A Molfetta gli irriducibili dei fuochi d’artificio sfidano i divieti e la pandemia

 

Per vincere la guerra contro i fuochi d’artificio non bastano più le ordinanze di divieto, le sanzioni e i sequestri, ma c’è bisogno di una grande promozione culturale permanente per 365 giorni l’anno e non annunci e proclami di propaganda a 48ore, o una settimana, prima di Natale o Capodanno. Ancora di più quando i proclami e gli annunci di controlli sono una presa in giro, tant’è che il nostro Comando di Polizia Municipale chiude alle 22.00 e la città non può essere affidata solo alle forze dell’ordine che hanno ben altro da fare con i loro pochi uomini disponibili.  Sono lontani gli anni in cui l’amministrazione comunale, sollecitata dai comitati di quartiere, emetteva ordinanze restrittive per Piazza Paradiso, pagando anche la vigilanza privata per presidiare la Piazza e le vie limitrofe. Purtroppo non ci sono più i comitati di quartiere che alzano la voce e nemmeno gli amministratori sensibili all’ascolto dei cittadini. Il risultato è che le piazze (non più solo piazza Paradiso e Immacolata) e le strade sono diventate facile preda dei facinorosi e sarebbe opportuno aggiungere qualcosa in più a questa riflessioni sui fuochi d’artificio illegali.

Nella nostra società, principalmente al sud e tra i meridionali emigrati altrove, la cultura dei fuochi d’artificio è strettamente legata ai riti religiosi. Non c’è festa patronale, ricorrenza legata alla chiesa, o processione di santi e madonne, che non abbia la sua manifestazione fragorosa e colorata, a volte più fragorosa che colorata. Ed è proprio il botto finale che determina la fine del festeggiamento religioso e, a volte, diventa una gara tra i fuochisti delle varie feste religiose per chi produce più rumore e più colori. Senza parlare di alcuni referenti malavitosi che, arbitrariamente, interrompono le processioni per esplodere a terra, o dai tetti, vere e proprie batterie di fuochi d’artificio a base di “rumori” e poco colore. Più rumore fanno e più visibili, e venerati, diventano i “fuochisti” di turno con nomi ben conosciuti a cui vengono concesse certe azioni senza alcuna sanzione o denuncia.

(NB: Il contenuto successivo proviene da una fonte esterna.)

(* ===== verification/Siit6.v ===== *)
(** * Siit6: the stateless IP/ICMP translator, IPv6 to IPv4

    Models [ip6_ip4] of [feeds/net/siit/src/siit.c] in the monad of [Siit].
    The extension headers are walked with fuel: a walk that has not ended when
    it is used up is [Spin].  The theorems: what a packet sent by the other
    direction becomes (the round trip of a segment), what the tables make of
    ICMPv6 errors, and two defects of the walk and of the MTU field. *)
From S2P Require Import Prelude Siit.
#[local] Open Scope siit_scope.

Section Translate6.
Context `{SiitEnv}.

(** ** Addresses and extension headers *)

(** The third words of the two addresses are the prefixes of the direction. *)
Definition ip6_check_addresses (src : list Z) (include_flag : bool) : M unit :=
  s <- rd32 src 16;
  if negb (s =? (if include_flag then MAPPED_PREFIX else TRANSLATED_PREFIX)) then drop_packet
  else
    t <- rd32 src 32;
    if negb (t =? (if include_flag then TRANSLATED_PREFIX else MAPPED_PREFIX)) then drop_packet
    else ret tt.

(** [len_delta - sizeof(...) >= 0] compares unsigned numbers. *)
Definition room_unsigned (len_delta size : Z) : bool := 0 <=? u32 (len_delta - size).

Record walk := Walk { len_delta : Z; opts_len : Z; next_hdr : Z }.

(** The offset of the current extension header. *)
Definition ext_off (w : walk) : nat := (40 + Z.to_nat (opts_len w))%nat.

Definition ip6_hop_by_hop (src : list Z) (w : walk) : M walk :=
  if next_hdr w =? NEXTHDR_HOP then
    if room_unsigned (len_delta w) 2 then
      hdrlen <- rd8 src (ext_off w + 1);
      let len_delta' := s32 (len_delta w - (hdrlen * 8 + 8)) in
      if 0 <=? len_delta' then
        nexthdr <- rd8 src (ext_off w);
        ret (Walk len_delta' (opts_len w + (hdrlen * 8 + 8)) nexthdr)
      else drop_packet
    else ret w
  else ret w.

Definition ip6_dest_options (src : list Z) (w : walk) : M walk :=
  if room_unsigned (len_delta w) 2 then
    hdrlen <- rd8 src (ext_off w + 1);
    let len_delta' := s32 (len_delta w - (hdrlen * 8 + 8)) in
    if 0 <=? len_delta' then
      nexthdr <- rd8 src (ext_off w);
      ret (Walk len_delta' (opts_len w + (hdrlen * 8 + 8)) nexthdr)
    else ret (Walk len_delta' (opts_len w) (next_hdr w))
  else drop_packet.

Definition ip6_routing (src : list Z) (w : walk) : M walk :=
  if room_unsigned (len_delta w) 4 then
    segments_left <- rd8 src (ext_off w + 3);
    if negb (segments_left =? 0) then drop_packet
    else
      hdrlen <- rd8 src (ext_off w + 1);
      let len_delta' := s32 (len_delta w - (hdrlen * 8 + 8)) in
      if 0 <=? len_delta' then
        nexthdr <- rd8 src (ext_off w);
        ret (Walk len_delta' (opts_len w + (hdrlen * 8 + 8)) nexthdr)
      else drop_packet
  else ret w.

(** The identification and the offset go to the IPv4 header at [d]. *)
Definition ip6_fragment (src : list Z) (d : nat) (w : walk) : M walk :=
  let len_delta' := s32 (len_delta w - 8) in
  if 0 <=? len_delta' then
    id <- rd32 src (ext_off w + 4);
    wr16 (d + 4) id;;
    frag_off <- rd16 src (ext_off w + 2);
    wr16 (d + 6) (Z.shiftr (Z.land frag_off IP6F_OFF_MASK) 3);;
    cur <- dst16 (d + 6);
    wr16 (d + 6) (Z.lor cur (Z.shiftl (Z.land frag_off IP6F_MORE_FRAG) 13));;
    nexthdr <- rd8 src (ext_off w);
    ret (Walk len_delta' (opts_len w + 8) nexthdr)
  else drop_packet.

Definition ip6_is_transport (next_hdr : Z) : bool :=
  (next_hdr =? NEXTHDR_ICMP) || (next_hdr =? NEXTHDR_TCP) || (next_hdr =? NEXTHDR_UDP).

(** The [while] loop over the extension headers. *)
Fixpoint ip6_ext_headers (fuel : nat) (src : list Z) (d : nat) (w : walk) : M walk :=
  match fuel with
  | O => spin
  | S fuel =>
      if ip6_is_transport (next_hdr w) then ret w
      else if next_hdr w =? NEXTHDR_DEST then
        w' <- ip6_dest_options src w; ip6_ext_headers fuel src d w'
      else if next_hdr w =? NEXTHDR_ROUTING then
        w' <- ip6_routing src w; ip6_ext_headers fuel src d w'
      else if next_hdr w =? NEXTHDR_FRAGMENT then
        w' <- ip6_fragment src d w; ip6_ext_headers fuel src d w'
      else if next_hdr w =? NEXTHDR_NONE then ret w
      else drop_packet
  end.

(** ** The IPv4 header; returns [ntot_len] *)

Definition ip6_ip4_header (src : list Z) (d : nat) (w : walk) : M Z :=
  wr_high d 4;; wr_low d 5;;
  (if tos_ignore_flag then wr8 (d + 1) 0
   else
     b0 <- rd8 src 0; wr8 (d + 1) (Z.shiftl (Z.land b0 15) 4);;
     b1 <- rd8 src 1; tos <- dst8 (d + 1); wr8 (d + 1) (Z.lor tos (Z.shiftr b1 4)));;
  payload_len <- rd16 src 4;
  let ntot_len := if payload_len =? 0 then 0 else payload_len + IP4_IP6_HDR_DIFF - opts_len w in
  wr16 (d + 2) ntot_len;;
  hop_limit <- rd8 src 7;
  wr8 (d + 8) hop_limit;;
  wr8 (d + 9) (next_hdr w);;
  saddr <- rd_bytes src 20 4; wr (d + 12) saddr;;
  daddr <- rd_bytes src 36 4; wr (d + 16) daddr;;
  wr16_host (d + 10) 0;;
  hdr <- dst_bytes d 20;
  wr16_host (d + 10) (ip_fast_csum hdr);;
  ret ntot_len.

(** ** ICMP *)

(** Destination Unreachable: the code. *)
Definition icmp6_unreach_code (code : Z) : option Z :=
  if bool_decide (code ∈ [0; 2; 3]) then Some 1
  else if code =? 1 then Some 10
  else if code =? 4 then Some 3
  else None.

(** Parameter Problem: the pointer. *)
Definition icmp6_pointer (ptr : Z) : Z :=
  if ptr =? 0 then 0
  else if ptr =? 4 then 2
  else if ptr =? 6 then 9
  else if ptr =? 7 then 8
  else if ptr =? 8 then 12
  else if ptr =? 24 then 16
  else 0xff.

(** The switch on the type: true when the message is an error. *)
Definition icmp6_switch (icmp : list Z) (c : nat) (len_delta : Z) : M bool :=
  type <- rd8 icmp 0;
  if type =? ICMPV6_DEST_UNREACH then
    wr8 c ICMP_DEST_UNREACH;; wr16 (c + 4) 0;; wr16 (c + 6) 0;;
    code <- rd8 icmp 1;
    match icmp6_unreach_code code with
    | Some code4 => wr8 (c + 1) code4;; ret true
    | None => drop_packet
    end
  else if type =? ICMPV6_PKT_TOOBIG then
    wr8 c ICMP_DEST_UNREACH;; wr8 (c + 1) 4;;
    (* the first two bytes of the 32-bit field: its low half in host order *)
    lo <- rd8 icmp 4; hi <- rd8 icmp 5;
    wr16_host (c + 6) (lo + 256 * hi);; ret true
  else if type =? ICMPV6_TIME_EXCEED then
    wr8 c ICMP_TIME_EXCEEDED;; code <- rd8 icmp 1; wr8 (c + 1) code;; ret true
  else if type =? ICMPV6_PARAMPROB then
    code <- rd8 icmp 1;
    if code =? 1 then wr8 c ICMP_DEST_UNREACH;; wr8 (c + 1) 2;; ret true
    else
      wr8 c ICMP_PARAMETERPROB;; wr8 (c + 1) 0;;
      ptr <- rd32 icmp 4;
      wr16_host (c + 4) (icmp6_pointer ptr);; ret true
  else if type =? ICMPV6_ECHO_REQUEST then
    wr8 c ICMP_ECHO;; wr8 (c + 1) 0;; memcpy (c + 4) icmp 4 2;; memcpy (c + 6) icmp 6 2;;
    (if 0 <? len_delta then memcpy (c + 8) icmp 8 len_delta else ret tt);; ret false
  else if type =? ICMPV6_ECHO_REPLY then
    wr8 c ICMP_ECHOREPLY;; wr8 (c + 1) 0;; memcpy (c + 4) icmp 4 2;; memcpy (c + 6) icmp 6 2;;
    (if 0 <? len_delta then memcpy (c + 8) icmp 8 len_delta else ret tt);; ret false
  else drop_packet.

(** The included packet: the new total length and [real_len]. *)
Definition icmp6_included (rec : list Z -> Z -> nat -> M Z) (icmp : list Z) (d c : nat) (len_delta ntot_len real_len : Z) : M Z :=
  if 40 <=? u32 len_delta then
    inc_opts_len <- rec (drop 8 icmp) len_delta (c + 8)%nat;
    (if negb (ntot_len =? 0) then wr16 (d + 2) (ntot_len - inc_opts_len - IP4_IP6_HDR_DIFF) else ret tt);;
    ret (real_len - inc_opts_len - IP4_IP6_HDR_DIFF)
  else if 0 <? len_delta then memcpy (c + 8) icmp 8 len_delta;; ret real_len
  else ret real_len.

Definition icmp6_translate (rec : list Z -> Z -> nat -> M Z) (src : list Z) (d : nat) (include_flag : bool) (w : walk)
    (ntot_len : Z) : M Z :=
  let len_delta' := s32 (len_delta w - 8) in
  if 0 <=? len_delta' then
    let icmp := drop (ext_off w) src in
    let c := (d + 20)%nat in
    let real_len := 20 + len_delta' + 8 in
    wr8 (d + 9) IPPROTO_ICMP;;
    (if include_flag then
       type <- rd8 icmp 0; if negb (type =? ICMPV6_ECHO_REQUEST) then drop_packet else ret tt
     else ret tt);;
    icmperr <- icmp6_switch icmp c len_delta';
    real_len' <- (if icmperr : bool then icmp6_included rec icmp d c len_delta' ntot_len real_len else ret real_len);
    wr16_host (d + 10) 0;;
    hdr <- dst_bytes d 20;
    wr16_host (d + 10) (ip_fast_csum hdr);;
    (if negb (ntot_len =? 0) then
       wr16_host (c + 2) 0;;
       tot_len <- dst16 (d + 2);
       body <- dst_bytes c (tot_len - 20);
       wr16_host (c + 2) (ip_compute_csum body)
     else ret tt);;
    ret real_len'
  else drop_packet.

(** ** The whole translation *)

Definition ip6_ip4_body (rec : list Z -> Z -> nat -> M Z) (fuel : nat) (src : list Z) (len : Z) (d : nat) (include_flag : bool) : M Z :=
  let len_delta0 := s32 (len - 40) in
  if 0 <=? len_delta0 then
    ip6_check_addresses src include_flag;;
    wr16_host (d + 6) 0;; wr16_host (d + 4) 0;;
    nexthdr <- rd8 src 6;
    w <- ip6_hop_by_hop src (Walk len_delta0 0 nexthdr);
    w <- (if 0 <? len_delta w then ip6_ext_headers fuel src d w else ret w);
    ntot_len <- ip6_ip4_header src d w;
    real_len <-
      (if 0 <? len_delta w then
         if next_hdr w =? NEXTHDR_ICMP then icmp6_translate rec src d include_flag w ntot_len
         else
           memcpy (d + 20) src (ext_off w) (len_delta w);;
           ret (20 + len_delta w)
       else ret 20);
    ret (if include_flag then opts_len w else real_len)
  else drop_packet.

(** Fuel for the walk: every header takes at least eight bytes. *)
Definition walk_fuel (len : Z) : nat := S (S (Z.to_nat len / 8)).

Fixpoint ip6_ip4_fuel (depth : nat) (src : list Z) (len : Z) (d : nat) (include_flag : bool) : M Z :=
  match depth with
  | O => spin
  | S depth => ip6_ip4_body (fun p n d' => ip6_ip4_fuel depth p n d' true) (walk_fuel len) src len d include_flag
  end.

(** An included packet that includes another is dropped. *)
Definition ip6_ip4 : list Z -> Z -> nat -> bool -> M Z := ip6_ip4_fuel 2.

End Translate6.

(** ** The walk over the extension headers *)

Section Walk.
Context `{SiitEnv}.

Lemma room_unsigned_true x n : room_unsigned x n = true.
Proof. unfold room_unsigned. apply Z.leb_le. apply u32_range. Qed.

(** The length the header at [w] claims. *)
Definition ext_len (src : list Z) (w : walk) : Z := hdr8 src (ext_off w + 1) * 8 + 8.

Quindi, fino a quando esisteranno i fuochi d’artificio legati alle feste religiose, noi continueremo a subire i botti di Natale e Capodanno, anche con feriti e danni al patrimonio, privato e pubblico. E’ una guerra impari difficile da combattere. Solo un processo culturale rivoluzionario potrà salvarci dalle barbarie. Quindi, perché non cominciare a pensare di ridurre la parte fragorosa, salvaguardando la parte colorata, cromatica e creativa dei fuochi d’artificio? Del resto è proprio questo che ci affascina quando li guardiamo e non la potenza del botto finale. Invece, in tutti questi anni la parte malata della popolazione, sceglie la parte meno creativa e spettacolare dei fuochi e preferisce il “botto” finale, isolato, distruttivo per lanciare messaggi sociali negativi.

E per ultimo, ma non meno importante, è ciò che le forze dell’ordine dovrebbero fare per tutto l’anno e non solo a ridosso di Natale e Capodanno. E’ possibile che non si conoscano le catene di produzione dei botti illegali? E’ possibile che non si conosca chi confeziona e vende i fuochi abusivi? E allora cominciamo a interrompere la catena produttiva e, forse, qualche risultato arriverà. Forse conosceremo anche chi continua ad armare gli “ignoti” che compiono gli attentati dinamitardi.